Prendre le temps

Jean-Christian Cottu est photographe. Il souhaiterait maintenant collaborer avec des anthropologues pour son prochain voyage.
Quels sont vos thèmes de prédilection?
J’aime photographier les gens plus que les paysages parce que le portrait dégage vraiment quelque chose, il permet de réaliser des images parfois très émouvantes. On croise en voyage des visages extraordinaires.
Pour mes photos j’aime créer des mises en scène à la manière d’un tournage de cinéma. Je cherche un sujet, un décor voire même des accessoires, j’observe la lumière pour déterminer l’heure à laquelle aura lieu la prise de vue : lumière du matin ou lumière du soir.
Avant chaque prise de vue je prends le temps de faire connaissance avec mon modèle, noter son nom et ses coordonnées, parler de mon travail, préciser que je suis professionnel, que le résultat peut générer un profit et par conséquent ne jamais refuser un accord financier. Certains modèles peuvent m’accorder jusqu’à 1h de leur temps.
Comment les gens réagissent quand vous leur demandez de les photographier ?
Quand on prend le temps de leur expliquer ce qu’on veut faire, la réaction est toujours très positive. Parfois les gens peuvent régir de manière assez hostile à l’image parce qu’il y a beaucoup de photographes qui ne respectent rien.
Comment choisissez-vous les destinations de vos voyages ?
Jusqu’à présent par le fruit du hasard. Les idées me viennent en écoutant de la musique, en parcourant la presse, au détour d’une conversation ou simplement sur un coup de tête.
Aujourd’hui, je voudrais procéder différemment et préparer mes voyages à l’avance car la logistique est beaucoup plus importante.
Je travaille avec un studio photo mobile composé d’un fond noir, d’un flash relié à un petit générateur pour un maximum d’autonomie, d’une boite à lumière et d’un appareil photo moyen format numérique qui offre des images de très haute définition.
Cette technique oblige à travailler lentement car à chaque déclenchement il se passe plusieurs secondes avant que l’image n’apparaisse sur l’écran de contrôle. Il faut être patient et ne négliger aucun détail.
C’est amusant parce que c’est un dispositif qui ressemble à celui du XIXème siècle.
Oui c’est vrai, je travaille un peu dans cet esprit. Quand il fallait faire des photos sur des plaques de verre, ça demandait effectivement du temps. Aujourd’hui avec le numérique les gens travaillent de plus en plus vite, ils peuvent enregistrer des centaines d’images en quelques minutes, on ne prend plus le temps de penser au cadrage, de penser à la lumière.

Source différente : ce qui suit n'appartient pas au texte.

Lemma applied_move_is_first_best_aux (config : TabuSearchConfig) (g : Graph)
    (st st' : search_state) :
  iterate set_iter config g st = Ok (Some st') →
  ∃ v old_color new_color,
    current_coloring st !! v = Some old_color
    ∧ current_coloring st' = <[v := new_color]> (current_coloring st)
    ∧ (1 ≤ new_color ≤ max_color st + 1).
Proof.
  intros Hrun.
  destruct (iterate_first_best _ _ _ _ Hrun) as (best_move & Hbest & Hr).
  destruct best_move as [[[v c] val]|]; [|done].
  destruct Hr as (st1 & [= <-] & Happly).
  destruct Hbest as ([Hv Hc] & (a & Ha & Hcand) & _). simpl in *.
  unfold apply_move, getitem in Happly. rewrite Ha in Happly.
  cbn [mbind outcome_bind] in Happly. injection Happly as <-.
  by exists v, a, c.
Qed.

(** The move that a pass applies is a best-improvement move with the
    first-found tie break: it is one of the enumerated moves (a vertex of
    [range(n)], a color of [1..max_color+1] other than its own) that
    [candidate] lets through; no enumerated move that is let through has a
    lower resulting objective; and among those of equal objective it has
    the least vertex and then the least color. *)
Theorem applied_move_is_first_best (config : TabuSearchConfig) (g : Graph)
    (st st' : search_state) :
  iterate set_iter config g st = Ok (Some st') →
  ∃ v old_color new_color new_value,
    current_coloring st !! v = Some old_color
    ∧ current_coloring st' = <[v := new_color]> (current_coloring st)
    ∧ current_value st' = new_value
    ∧ (0 ≤ v < n g) ∧ (1 ≤ new_color ≤ max_color st + 1)
    ∧ new_color ≠ old_color
    ∧ candidate set_iter g st (iteration st + 1) v old_color new_color
      = Ok (Some new_value)
    ∧ (∀ v' old_color' new_color' new_value',
         0 ≤ v' < n g → 1 ≤ new_color' ≤ max_color st + 1 →
         current_coloring st !! v' = Some old_color' →
         candidate set_iter g st (iteration st + 1) v' old_color' new_color'
           = Ok (Some new_value') →
         new_value ≤ new_value'
         ∧ (new_value' = new_value →
            v < v' ∨ (v = v' ∧ new_color ≤ new_color'))).
Proof.
  intros Hrun.
  destruct (iterate_first_best _ _ _ _ Hrun) as (best_move & Hbest & Hr).
  destruct best_move as [[[v c] val]|]; [|done].
  destruct Hr as (st1 & [= <-] & Happly).
  destruct Hbest as ([Hv Hc] & (a & Ha & Hcand) & Hmin). simpl in *.
  unfold apply_move, getitem in Happly. rewrite Ha in Happly.
  cbn [mbind outcome_bind] in Happly. injection Happly as <-.
  exists v, a, c, val. cbn [current_coloring current_value].
  repeat (split; [done|]). split.
  { by destruct (candidate_Some _ _ _ _ _ _ _ _ Hcand) as [? _]. }
  split; [done|].
  intros v' a' c' val' Hv' Hc' Ha' Hcand'.
  destruct (Hmin (v', c') val') as [Hle Htie].
  - by split.
  - by exists a'.
  - split; [done|]. intros Heq. specialize (Htie Heq).
    unfold tuple_le in Htie. simpl in Htie. lia.
Qed.
(** * The Civo network resource of the Terraform provider

    A shallow embedding of [civo/network/resource_network.go]: the schema,
    the four CRUD handlers, the diff-customisation hook and the
    delete-confirmation poller, followed by the properties the
    specification states about them.

    The handlers are stateful Go functions working on a [*schema.ResourceData]
    and a [*civogo.Client]; here they are functions in a small state monad
    whose state holds the resource data, the client's region, the backend
    behind the client, a logical clock and the trace of backend calls. *)

From Stdlib Require Import ZArith NArith Lia List.
From stdpp Require Import base strings gmap list.

Local Open Scope string_scope.
Local Open Scope Z_scope.
Local Open Scope list_scope.

(** ** Go error values *)

(** The [error] values the handlers can see.  The client's errors are either
    the distinguished [civogo.DatabaseNetworkNotFoundError] or anything else;
    the [retry] package adds its own three; [fmt.Errorf] builds the last. *)
Inductive error :=
| DatabaseNetworkNotFoundError
| ClientError (msg : string)
| TimeoutError (LastState : string) (Timeout : Z)
| UnexpectedStateError (State : string)
| NotFoundError (Retries : nat)
| Errorf (msg : string).

(** [errors.Is(err, civogo.DatabaseNetworkNotFoundError)] *)
Definition is_DatabaseNetworkNotFoundError (e : error) : bool :=
  match e with DatabaseNetworkNotFoundError => true | _ => false end.

(** ** civogo: the structs of the API client that the handlers use *)

Module Network.
Record t := mk {
    ID : string;
    Name : string;
    Default : bool;
    CIDR : string;
    Label : string;
    NameserversV4 : list string }.
(** [civogo.Network{}] *)
Definition zero : t := mk "" "" false "" "" [].
End Network.

Module VLANConnectConfig.
Record t := mk {
    VlanID : Z;
    PhysicalInterface : string;
    CIDRv4 : string;
    GatewayIPv4 : string;
    AllocationPoolV4Start : string;
    AllocationPoolV4End : string }.
End VLANConnectConfig.

Module NetworkConfig.
Record t := mk {
    Label : string;
    CIDRv4 : string;
    Region : string;
    NameserversV4 : list string;
    VLanConfig : option VLANConnectConfig.t }.
End NetworkConfig.

Module NetworkResult.
Record t := mk { ID : string; Label : string; Result : string }.
End NetworkResult.

Module FirewallConfig.
Record t := mk { Name : string; NetworkID : string; Region : string }.
End FirewallConfig.

Module FirewallResult.
Record t := mk { ID : string; Name : string; Result : string }.
End FirewallResult.

Module SimpleResponse.
Record t := mk { ID : string; Result : string }.
End SimpleResponse.

(** ** The backend behind the client *)

(** One constructor per request the handlers send.  The region is the
    client's [Region] at the time of the call (the client sends it with
    every request); the two configuration structs carry it themselves. *)
Inductive Call :=
| CCreateNetwork (configs : NetworkConfig.t)
| CListNetworks (region : string)
| CRenameNetwork (label id region : string)
| CUpdateNetwork (id : string) (configs : NetworkConfig.t)
| CDeleteNetwork (id region : string)
| CGetNetwork (id region : string)
| CNewFirewall (configs : FirewallConfig.t).

(** Requests that change something at the backend. *)
Definition mutating (c : Call) : bool :=
  match c with
  | CListNetworks _ | CGetNetwork _ _ => false
  | _ => true
  end.



Definition is_rename (c : Call) : bool :=
  match c with CRenameNetwork _ _ _ => true | _ => false end.

Definition is_update (c : Call) : bool :=
  match c with CUpdateNetwork _ _ => true | _ => false end.

(** The methods of [*civogo.Client] that the handlers call, over a backend
    of type [B].  A Go method returning a pointer and an [error] is a sum here: the
    handlers look at the result only when the error is nil.  [ListNetworks]
    keeps both components, because the Read handler tests [resp == nil]
    after an error ([None] is the nil slice).  [latency] is the time a call
    takes, in milliseconds. *)
Class Client (B : Type) := {
  CreateNetwork : NetworkConfig.t -> B -> (NetworkResult.t + error) * B;
  ListNetworks : string -> B -> (option (list Network.t) * option error) * B;
  RenameNetwork : string -> string -> string -> B -> (NetworkResult.t + error) * B;
  UpdateNetwork : string -> NetworkConfig.t -> B -> (NetworkResult.t + error) * B;
  DeleteNetwork : string -> string -> B -> (SimpleResponse.t + error) * B;
  GetNetwork : string -> string -> B -> (Network.t + error) * B;
  NewFirewall : FirewallConfig.t -> B -> (FirewallResult.t + error) * B;
  latency : Call -> B -> N }.

(** ** helper/schema: values, schema and resource data *)

Inductive Item := IBool (b : bool) | IInt (n : Z) | IString (s : string).

(** A value of Go's [interface{}] as the schema produces it: a bool, an
    int, a string, or a [[]interface{}] of primitive items. *)
Inductive Value :=
| VBool (b : bool)
| VInt (n : Z)
| VString (s : string)
| VList (l : list Item).

#[global] Instance Item_eq_dec : EqDecision Item.
Proof. solve_decision. Defined.

#[global] Instance Value_eq_dec : EqDecision Value.
Proof. solve_decision. Defined.

Inductive ValueType := TypeBool | TypeInt | TypeString | TypeList.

L’image se consomme et se jette.
Pouvez-vous nous parler d’une de vos photos en particulier ?
Elle a été faite en Inde dans la ville sainte de Pushkar. Comme à Bénarès, les pèlerins descendent des marches pour se purifier dans les eaux sacrées du lac.
C’est ici que j’ai rencontré le sadhu Malay Chakraborty. Cet homme vit au pied d’un arbre sous un abri de fortune au bord du lac. J’ai installé mon matériel, mis en place l’éclairage et j’ai réalisé plusieurs photos.
En arrière plan le soleil se couchait sur la ville quand un vol de pigeons a survolé les eaux du lac. J’ai appuyé rapidement sur le déclencheur en me disant « si la mise au point est bonne ce sera une bonne image ». En fait j’ai eu beaucoup de chance de faire cette image.
Comment décririez-vous vos photos ?
Elles traduisent un peu mon émotion quand je les ai réalisées, c’est en tout cas sur ce critère que je fais ma sélection finale.
Si les gens ressentent cette émotion c’est gagné. Il faut faire preuve d’une grande humilité avec la photographie, une bonne image c’est 50% de technique et 50% de chance. Robert Doisneau en était convaincu.
Comment en êtes-vous venu à vous intéresser à l’anthropologie ?
Grâce au livre «Visages de la dignité» du photographe Günter Pfannmüller et  de l’ethnologue Wilhelm Klein. Ils sont partis sur plusieurs continents pour réaliser des portraits à l’intérieur d’une immense toile de tente qui faisait office de studio photo. L’idée était de retirer les personnages de leur environnement naturel pour que notre attention se concentre sur ces derniers.
La préface de ce livre est de Wade Davis un anthropologue canadien. Le résultat de ce projet est vraiment extraordinaire et a changé ma façon de réaliser des images.
Travailler avec un anthropologue c’est avoir une étude solide sur un sujet et offrir à mes images une histoire. Le résultat peut être extrêmement intéressant.